▶ [YOUR GOAL] Print nothing but the lines below starting at the line that holds "Definition code (c" and ending at the line that holds "Fixpoint trimEnd (s", including both, each exactly as written.

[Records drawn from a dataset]
(** No tag of [entries] is a prefix of [s]. *)
Definition untagged (entries : list Reviver.entry) (s : string) : bool :=
  forallb (fun e => negb (startsWith s (Reviver.tag e))) entries.

(** What the standard entries do to a member of a JSON tree: a Number
    becomes "(00)" and its base-36 digits, nothing else is replaced. *)
Definition std_tagged (x : value) : option string :=
  match x with
  | VNumber n => Some ("(00)" ++ Number_toString n 36)
  | _ => None
  end.

(** The scalars that come back through the standard entries: a Number other
    than zero, a string that does not begin with a standard tag. *)
Definition standard_scalar (v : value) : Prop :=
  match v with
  | VNumber (Int z) => z <> 0
  | VString s => untagged (revivers activated) s = true
  | _ => True
  end.

(** ** Scenarios *)

(** A string in double quotes, character for character. *)
Definition quoted (s : string) : string := String dquote (s ++ str1 dquote).

Definition example_input (d : Z) : value :=
  VObject [("age", VNumber (Int 27)); ("when", VDate (Int d))].

Definition example_encoded (d : Z) : value :=
  VObject [("age", VString "(00)r"); ("when", VString ("(03)" ++ Number_toString (Int d) 36))].

(** [{"age":"(00)r","when":"(03)<base-36 digits of d>"}] *)
Definition example_text (d : Z) : string :=
  "{" ++ quoted "age" ++ ":" ++ quoted "(00)r" ++ ","
      ++ quoted "when" ++ ":" ++ quoted ("(03)" ++ Number_toString (Int d) 36) ++ "}".

(** The reviver function of a standard entry on the string its replacer
    function produces ([success], as [tag + success] turns it into text),
    the class being in state [st]. *)
Definition codec_round_trip (st : registry) (fuel : nat) (s : standard) (x : value)
  : res value :=
  let tj := snd (TJSON st fuel) in
  (success <- std_replacer s tj x ;;
   text <- ToString success ;;
   std_reviver s tj (VString text))%res.

(** The Map and the Set of the README, about a Date [d]. *)
Definition example_map (d : Z) : value :=
  VMap [(VString "date", VDate (Int d)); (VNumber (Int 12), VRegExp "so cool" "i")].

Definition example_set (d : Z) : res value :=
  new_Set (VArray [VString "item"; VNumber (Int 12); VString "item"; VDate (Int d);
                   VNumber (Int 12)]).



(** Members of the object the README serialises, about the Date it shows
    as [kd48yjwi], and the object as [stringify] leaves it, member for
    member as the README prints it. *)
Definition README_object : value :=
  VObject [("bool", VBool false); ("null", VNull); ("big", VBigInt (-10));
           ("set", VSet [VString "item"; VNumber (Int 12); VDate (Int 1595838366018)]);
           ("map", VMap [(VString "date", VDate (Int 1595838366018))]);
           ("alias", VString "iljucha"); ("age", VNumber (Int 27));
           ("reg", VRegExp "nice" "gim"); ("date", VDate (Int 1595838366018));
           ("arr", VArray [VString "iljucha"; VNumber (Int 27); VRegExp "so cool" "i";
                           VDate (Int 1595838366018)])].

Definition README_encoded : value :=
  VObject [("bool", VBool false); ("null", VNull); ("big", VString "(01)-10");
           ("set", VString ("(05)[" ++ quoted "item" ++ "," ++ quoted "(00)c" ++ ","
                              ++ quoted "(03)kd48yjwi" ++ "]"));
           ("map", VString ("(04)[[" ++ quoted "date" ++ "," ++ quoted "(03)kd48yjwi" ++ "]]"));
           ("alias", VString "iljucha"); ("age", VString "(00)r");
           ("reg", VString "(02)nice___flags___gim"); ("date", VString "(03)kd48yjwi");
           ("arr", VArray [VString "iljucha"; VString "(00)r";
                           VString "(02)so cool___flags___i"; VString "(03)kd48yjwi"])].

(** ** More of the registry *)

(** The entries [activateStandards] pushes for a standard. *)
Definition std_replacer_entry (s : standard) : Replacer.entry :=
  {| Replacer.tag := std_tag s; Replacer.check := std_check s; Replacer.exec := std_replacer s |}.

Definition std_reviver_entry (s : standard) : Reviver.entry :=
  {| Reviver.tag := std_tag s; Reviver.exec := std_reviver s |}.

(** The registry with the entries of [l] pushed on both arrays. *)
Definition registered (l : list standard) (st : registry) : registry :=
  {| replacers := replacers st ++ map std_replacer_entry l;
     revivers := revivers st ++ map std_reviver_entry l |}.

(** [typeof a === "function"] *)
Definition is_function (a : jsarg) : bool :=
  match a with
  | AFun _ => true
  | AVal _ => false
  end.

(** [entry.check = f], [entry.exec = f] *)
Definition with_check (f : callable) (e : Replacer.entry) : Replacer.entry :=
  {| Replacer.tag := Replacer.tag e; Replacer.check := f; Replacer.exec := Replacer.exec e |}.

Definition with_exec (f : callable) (e : Replacer.entry) : Replacer.entry :=
  {| Replacer.tag := Replacer.tag e; Replacer.check := Replacer.check e; Replacer.exec := f |}.

Definition with_reviver_exec (f : callable) (e : Reviver.entry) : Reviver.entry :=
  {| Reviver.tag := Reviver.tag e; Reviver.exec := f |}.

(** [l.forEach($ => TJSON.add($.tag).check($.check).replacer($.replacer).reviver($.reviver))];
    [activateStandards] is [activate standards]. *)
Definition activate (l : list standard) : M unit :=
  forEach l (fun s =>
    add_chain (AVal (VString (std_tag s))) (AFun (std_check s))
              (AFun (std_replacer s)) (AFun (std_reviver s))).

(** ** More of the passes *)

(** Entry [e] revives the string [s] as [v]: its tag is a prefix of [s] and
    its function returns the truthy [v] on what follows the tag. *)
Definition revives (tj : TJ) (s : string) (v : value) (e : Reviver.entry) : Prop :=
  startsWith s (Reviver.tag e) = true
  /\ Reviver.exec e tj (VString (slice s (String.length (Reviver.tag e)))) = Ok v
  /\ truthy v = true.

(** Entry [e] is passed over for the string [s]: its tag is no prefix of
    [s], or its function returns a falsy result. *)
Definition passes_over (tj : TJ) (s : string) (e : Reviver.entry) : Prop :=
  startsWith s (Reviver.tag e) = false
  \/ exists r, Reviver.exec e tj (VString (slice s (String.length (Reviver.tag e)))) = Ok r
               /\ truthy r = false.


(** Every character of [s] satisfies [p]. *)
Fixpoint all_chars (p : ascii -> bool) (s : string) : bool :=
  match s with
  | EmptyString => true
  | String c r => p c && all_chars p r
  end.

(** What [parse] makes of a string that begins with "(00)", "(01)" or
    "(03)", from what follows the tag. *)
Definition number_or_string (s : string) : value :=
  match parseInt s 36 with
  | Int z => if z =? 0 then VString ("(00)" ++ s) else VNumber (Int z)
  | NaN => VString ("(00)" ++ s)
  end.

Definition bigint_or_string (s : string) : res value :=
  match StringToBigInt s with
  | Some z => Ok (if z =? 0 then VString ("(01)" ++ s) else VBigInt z)
  | None => Throw (SyntaxError "Cannot convert string to a BigInt")
  end.

(** [s] has an occurrence of [t]. *)
Fixpoint contains (t s : string) : bool :=
  String.prefix t s
  || match s with
     | String _ r => contains t r
     | EmptyString => false
     end.


(** What the standard entries write in place of a member that is a Number,
    a BigInt, a RegExp or a Date; [0n] is left as it is. *)
Definition std_tagged_member (x : value) : option string :=
  match x with
  | VNumber n => Some ("(00)" ++ Number_toString n 36)
  | VBigInt z => if z =? 0 then None else Some ("(01)" ++ BigInt_toString z)
  | VRegExp source flags => Some ("(02)" ++ source ++ "___flags___" ++ flags)
  | VDate time => Some ("(03)" ++ Number_toString time 36)
  | _ => None
  end.
(** * Exchange simulator: the trading core, embedded and verified

    A shallow embedding of [src/config/settings.py], [src/trading/models.py],
    [src/trading/balance_manager.py] and [src/trading/order_engine.py].

    Conventions of the embedding.
    - Python floats are read as exact rationals ([Q]); numeric results are
      compared with [==] ([Qeq]).  Division by zero is made explicit wherever
      Python would raise [ZeroDivisionError].
    - A Python dict is an insertion-ordered association list ([dict]): the
      iteration order of [positions.items()] and [orders.values()] is part of
      the behaviour of [process_candle].
    - [Position] objects are mutable and shared between the position book and
      the list built by [_check_tp_sl_improved]; the book therefore maps a key
      to a reference into a store of objects ([BalanceManager.heap]), and an
      object survives its removal from the book.
    - [uuid.uuid4()] is an input of the function that draws it; wall-clock
      fields ([created_time], [executed_time]) and logging are left out. *)

From Stdlib Require Import QArith ZArith String List Bool Sorted Lia Lqa.
Import ListNotations.
Open Scope string_scope.
Open Scope Q_scope.

(** ** Python primitives *)

(** [a < b] on floats. *)
Definition Qltb (a b : Q) : bool := negb (Qle_bool b a).

(** Built-in [max(a, b)]: the first argument wins ties. *)
Definition py_max (a b : Q) : Q := if Qltb a b then b else a.

(** Truthiness of an [Optional[float]]: [None] and [0.0] are falsy. *)
Definition truthy (x : option Q) : option Q :=
  match x with
  | Some v => if Qeq_bool v 0 then None else Some v
  | None => None
  end.

(** [x or d] for an [Optional[int]]. *)
Definition int_or (x : option Z) (d : Z) : Z :=
  match x with
  | Some v => if Z.eqb v 0 then d else v
  | None => d
  end.

(** [x or d] for an [Optional[float]]. *)
Definition float_or (x : option Q) (d : Q) : Q :=
  match truthy x with Some v => v | None => d end.

Section Dict.
Context {V : Type}.

(** Insertion-ordered dictionary with string keys. *)
Definition dict := list (string * V).

Fixpoint dict_get (k : string) (d : dict) : option V :=
  match d with
  | [] => None
  | (k', v) :: r => if String.eqb k' k then Some v else dict_get k r
  end.
(** * Payment reconciliation of the Razorpay MERN backend

    A shallow embedding of the payment controller
    (server/controllers/payment.controller.js) over the repository's
    payment model (models/payment.model.js), of the signature helpers
    (config/razorpay.js, utils/razorpayUtils.js), of the model methods and
    of the validators, with the properties of the reconciliation logic
    stated over it.

    Modelling conventions.
    - The document store is the pair of collections the controller talks
      to.  A collection is a list in insertion order; [findOne] and
      [findOneAndUpdate] act on the first document that matches the
      filter, [save] writes a document back at the position it was read
      from.  A field that is not set is [None] (JavaScript [undefined]).
    - A Payment document carries the paths of the payment schema and the
      two fields the controller filters on, [paymentId] and [orderId].
      The schema has neither path and is strict, so a document written
      through the payment model has neither field.  Three consequences
      are part of the model: an upsert whose filter names [paymentId] is
      refused; [Payment.create] of the object [verifyPayment] builds is
      rejected by validation, the required paths [user], [order] and
      [razorpayOrderId] not being among its keys; [save] validates, so a
      gateway refund pushed onto [refunds] (no [razorpayRefundId]) and a
      status outside the enum are rejected.
    - An [async] function that may [throw] is a computation over the store
      that ends in [Returned] or [Thrown] with the error's message; writes
      made before a [throw] stay.  The message of an error raised by Node
      or Mongoose is a stand-in for the library's text; no statement
      speaks about it.
    - The gateway SDK ([razorpayInstance]) is a pair of lookup functions
      whose promises resolve or reject.
    - HMAC-SHA256 with hex digest (Node's [crypto]) and [JSON.stringify]
      are parameters of the development.
    - Gateway amounts are integers (paise).  The numbers the controller
      computes with are IEEE 754 binary64 values with the operations of
      the standard library's [SpecFloat]. *)

From Stdlib Require Import Ascii String ZArith QArith Qround Permutation.
From Stdlib Require SpecFloat.
From stdpp Require Import base option list strings gmap pretty.
(** * petVet_doc_bot: booking flow, slot manager and response cache

    A shallow embedding of the three services the chat backend is built
    from (AppointmentService, AppointmentSlotManager, CacheService) and of
    the controller that drives them (ChatController.handleMessage), with
    the properties of the specification stated and settled on it.

    Conventions of the embedding.
    - An instant (a JavaScript [Date], or the number [Date.now()] returns)
      is an integer number of milliseconds since the epoch.  An ISO-8601
      string produced by [toISOString] stands for the instant it denotes,
      so a slot key is an instant too.
    - Local time is UTC shifted by a fixed offset [tz] (milliseconds to add
      to UTC); daylight-saving changes are outside the model.
    - Strings are sequences of 8-bit code units read as Latin-1.
    - [Date.now()] is read once per synchronous block of code. *)

From Stdlib Require Import ZArith QArith Lia Ascii String List Bool.
From stdpp Require Import gmap strings list.

Close Scope Q_scope.
Local Open Scope Z_scope.

(* ===================================================================== *)
(** ** JavaScript strings *)
(* ===================================================================== *)

Module JsString.

Definition code (c : ascii) : Z := Z.of_N (N_of_ascii c).

(** [\s] of a regular expression and the characters [trim] removes,
    restricted to Latin-1: TAB, LF, VT, FF, CR, SPACE, NBSP. *)
Definition isWhiteSpace (c : ascii) : bool :=
  let n := code c in
  ((9 <=? n) && (n <=? 13)) || (n =? 32) || (n =? 160).

Definition isDigit (c : ascii) : bool :=
  let n := code c in (48 <=? n) && (n <=? 57).

(** [String.prototype.toLowerCase] on one Latin-1 code unit. *)
Definition lowerChar (c : ascii) : ascii :=
  let n := code c in
  if ((65 <=? n) && (n <=? 90))
     || ((192 <=? n) && (n <=? 222) && negb (n =? 215))
  then ascii_of_N (Z.to_N (n + 32))
  else c.

Fixpoint toLowerCase (s : string) : string :=
  match s with
  | EmptyString => EmptyString
  | String c s' => String (lowerChar c) (toLowerCase s')
  end.

Fixpoint trimStart (s : string) : string :=
  match s with
  | EmptyString => EmptyString
  | String c s' => if isWhiteSpace c then trimStart s' else s
  end.

(** [trimEnd] keeps a character when it is not white space or when
    something that is kept follows it. *)
Fixpoint trimEnd (s : string) : string :=
  match s with
  | EmptyString => EmptyString
  | String c s' =>
      match trimEnd s' with
      | EmptyString => if isWhiteSpace c then EmptyString else String c EmptyString
      | r => String c r
      end
  end.

Definition trim (s : string) : string := trimEnd (trimStart s).

Fixpoint startsWith (s p : string) : bool :=
  match p with
  | EmptyString => true
  | String a p' =>
      match s with
      | EmptyString => false
      | String b s' => if Ascii.eqb a b then startsWith s' p' else false
      end
  end.

(** [s.includes(p)]: [p] occurs in [s] at some position. *)
Fixpoint includes (s p : string) : bool :=
  startsWith s p ||
  match s with
  | EmptyString => false
  | String _ s' => includes s' p
  end.

(** [phrases.some(p => s.includes(p))] *)
Definition includesSome (s : string) (phrases : list string) : bool :=
  existsb (includes s) phrases.

Definition length (s : string) : Z := Z.of_nat (String.length s).

(** [parseInt] on a string of decimal digits. *)
Fixpoint parseDigits (acc : Z) (ds : list ascii) : Z :=
  match ds with
  | [] => acc
  | d :: ds' => parseDigits (10 * acc + (code d - 48)) ds'
  end.

(** [s.replace(/\D/g, '')] *)
Fixpoint digitsOnly (s : string) : string :=
  match s with
  | EmptyString => EmptyString
  | String c s' => if isDigit c then String c (digitsOnly s') else digitsOnly s'
  end.

End JsString.

(* ===================================================================== *)
(** ** JavaScript dates *)
(* ===================================================================== *)

Module JsDate.

Definition msPerSecond : Z := 1000.
Definition msPerMinute : Z := 60000.
Definition msPerHour : Z := 3600000.
Definition msPerDay : Z := 86400000.

Section Local.
(** Offset of the server's zone: local time is [t + tz]. *)
Variable tz : Z.

Definition localTime (t : Z) : Z := t + tz.
Definition utc (l : Z) : Z := l - tz.

Definition Day (l : Z) : Z := l / msPerDay.
Definition TimeWithinDay (l : Z) : Z := l mod msPerDay.

Definition getHours (t : Z) : Z := TimeWithinDay (localTime t) / msPerHour.
Definition getMinutes (t : Z) : Z := (localTime t mod msPerHour) / msPerMinute.
Definition getSeconds (t : Z) : Z := (localTime t mod msPerMinute) / msPerSecond.
Definition getMilliseconds (t : Z) : Z := localTime t mod msPerSecond.

(** 0 is Sunday; the epoch day was a Thursday. *)
Definition getDay (t : Z) : Z := (Day (localTime t) + 4) mod 7.

(** [d.setHours(h, m, s, ms)] *)
Definition setHours (t h m s ms : Z) : Z :=
  utc (Day (localTime t) * msPerDay
       + h * msPerHour + m * msPerMinute + s * msPerSecond + ms).

(** [d.setMinutes(m)]: hour, seconds and milliseconds are kept. *)
Definition setMinutes (t m : Z) : Z :=
  setHours t (getHours t) m (getSeconds t) (getMilliseconds t).

Definition setSeconds (t s : Z) : Z :=
  setHours t (getHours t) (getMinutes t) s (getMilliseconds t).

Definition setMilliseconds (t ms : Z) : Z :=
  setHours t (getHours t) (getMinutes t) (getSeconds t) ms.

(** [d.setDate(d.getDate() + k)]: the day of the month overflows into
    the following months, so the result is [k] days later at the same
    local time. *)
Definition addDays (t k : Z) : Z := t + k * msPerDay.

(** Civil calendar (proleptic Gregorian), months numbered from 0 as
    [getMonth] does. *)
Definition civilFromDays (z0 : Z) : Z * Z * Z :=
  let z := z0 + 719468 in
  let era := z / 146097 in
  let doe := z - era * 146097 in
  let yoe := (doe - doe / 1460 + doe / 36524 - doe / 146096) / 365 in
  let doy := doe - (365 * yoe + yoe / 4 - yoe / 100) in
  let mp := (5 * doy + 2) / 153 in
  let d := doy - (153 * mp + 2) / 5 + 1 in
  let m := if mp <? 10 then mp + 3 else mp - 9 in
  let y := yoe + era * 400 + (if m <=? 2 then 1 else 0) in
  (y, m - 1, d).
Definition expand : string := "expand".
Definition noop : string := "noop".
Definition created : string := "created".
Definition queued : string := "queued".
Definition running : string := "running".
Definition completed : string := "completed".

(** Reading a Go map: the zero value for a missing key. *)
Definition zeroZ (m : gmap string Z) (k : string) : Z := default 0 (m !! k).
Definition zeroS (m : gmap string string) (k : string) : string := default ""%string (m !! k).

Definition NewMPIJobController : MPIJobController :=
  {| latestReplicas := ∅; configMaps := ∅; jobStatus := ∅; deferredAction := ∅;
     oldExpandReplicas := ∅; runningJobs := []; queuedJobs := [];
     freeSlots := 10; queue := [] |}.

▶ [EXERCISE RESPONSE]
Definition code (c : ascii) : Z := Z.of_N (N_of_ascii c).

(** [\s] of a regular expression and the characters [trim] removes,
    restricted to Latin-1: TAB, LF, VT, FF, CR, SPACE, NBSP. *)
Definition isWhiteSpace (c : ascii) : bool :=
  let n := code c in
  ((9 <=? n) && (n <=? 13)) || (n =? 32) || (n =? 160).

Definition isDigit (c : ascii) : bool :=
  let n := code c in (48 <=? n) && (n <=? 57).

(** [String.prototype.toLowerCase] on one Latin-1 code unit. *)
Definition lowerChar (c : ascii) : ascii :=
  let n := code c in
  if ((65 <=? n) && (n <=? 90))
     || ((192 <=? n) && (n <=? 222) && negb (n =? 215))
  then ascii_of_N (Z.to_N (n + 32))
  else c.

Fixpoint toLowerCase (s : string) : string :=
  match s with
  | EmptyString => EmptyString
  | String c s' => String (lowerChar c) (toLowerCase s')
  end.

Fixpoint trimStart (s : string) : string :=
  match s with
  | EmptyString => EmptyString
  | String c s' => if isWhiteSpace c then trimStart s' else s
  end.

(** [trimEnd] keeps a character when it is not white space or when
    something that is kept follows it. *)
Fixpoint trimEnd (s : string) : string :=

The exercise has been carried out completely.